Here, the Board found that the depositions of Lyle Gray and Linda Crow, the testimony of David Wright and Lynn Blevins and the medical reports and testimony of Dr. Merkel and Dr. Burger constituted substantial evidence that Resler’s injury was not work related.

Additionally, the Board determined that Resler was not a credible witness, based on Resler’s testimony about her injury, her failure to report her injury, and her statements regarding her termination papers. The Board concluded that Resler’s lack of credibility, coupled with the testimony of the witnesses, overcame the presumption of compensability. Thus, Resler did not prove her case by a preponderance of the evidence.

We hold that the Board’s findings are supported by substantial evidence in the record. Beauchamp v. Employers Liab. AssuranceCorp., 477 P.2d 993, 994 (Alaska 1970). The Board did not err in finding that USI overcame the presumption of compensability. Resler failed to prove her case by a preponderance of the evidence.

The decision of the superior court is AFFIRMED.

[fn1] In addition, several other doctors ordered various diagnostic tests which failed to reveal an objective basis for Resler’s pain.

[fn2] This term indicates a psychological, as well as a physical, component to Resler’s complaints.

[fn3] AS 23.30.120(a)(1) provides:

In a proceeding for the enforcement of a claim for compensation under this chapter it is presumed, in the absence of substantial evidence to the contrary, that

(1) the claim comes within the provisions of this chapter[.]

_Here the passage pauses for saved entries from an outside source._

(* ===== verification/Assembly.v ===== *)
(** * assembly: reassembling the two directions of each connection

    pool.go partitions packets by connection over workers, worker.go feeds the
    packets of a worker to a TCP assembler, streamfactory.go joins the two
    streams of a connection into one consumer.  The assembler is the library's:
    the class [TcpAssembly] gives, for every call, the calls it makes of the
    factory and of its streams; [AssemblyLaws] is the documented protocol of
    those calls.  Streams are numbered consumers with a direction.

    HandlePackets is called from several goroutines at once: [act] is one step
    (the start of a call, a round of its sending loop, its waiting loop, a
    receive of a worker or a tick of its timer), and a list of actions is one
    interleaving. *)
From Stdlib Require Import Strings.Byte.
From S2P Require Import Prelude GoLib Buffer Reader Model McText Progress PacketBuffer Decode.
Local Open Scope Z_scope.

(** ** Connections *)

Record connectionKey `{GopacketPkg} := mkKey { netFlow : Flow; transportFlow : Flow }.

#[export] Instance connectionKey_eq_dec `{GopacketPkg} : EqDecision connectionKey.
Proof. solve_decision. Defined.

#[export] Instance connectionKey_countable `{GopacketPkg} : Countable connectionKey.
Proof.
  refine (inj_countable' (fun k => (netFlow k, transportFlow k)) (fun p => mkKey _ p.1 p.2) _).
  by intros [].
Defined.

Definition key_Reverse `{GopacketPkg} (c : connectionKey) : connectionKey :=
  mkKey _ (Flow_Reverse (netFlow c)) (Flow_Reverse (transportFlow c)).

(** The calls that an assembler makes. *)
Inductive callback `{GopacketPkg} : Type :=
  | CbNew (k : connectionKey)                              (* factory.New(k) *)
  | CbReassembled (k : connectionKey) (rs : list Reassembly)  (* on the stream of k *)
  | CbReassemblyComplete (k : connectionKey).

(** tcpassembly.Assembler; the flushing call returns how many connections were
    flushed and closed. *)
Class TcpAssembly `{LayersPkg} := {
  Assembler : Type;
  NewAssembler : Assembler;
  AssembleWithTimestamp : Flow -> TCPHeader -> Z -> Assembler -> Assembler * list callback;
  FlushOlderThan : Z -> Assembler -> Assembler * Z * Z * list callback
}.

Section assembly.
  Context `{LayersPkg}.

(** A TCP flow has two-byte ports. *)
Definition tcpFlow (f : Flow) : Prop := EndpointType f = EndpointTCPPort /\ (2 <= length (SrcRaw f))%nat.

[fn4] AS 23.30.122 provides:

The board has the sole power to determine the credibility of a witness. A finding by the board concerning the weight to be accorded a witness’s testimony, including medical testimony and reports, is conclusive even if the evidence is conflicting or susceptible to contrary conclusions. The findings of the board are subject to the same standard of review as a jury’s finding in a civil action.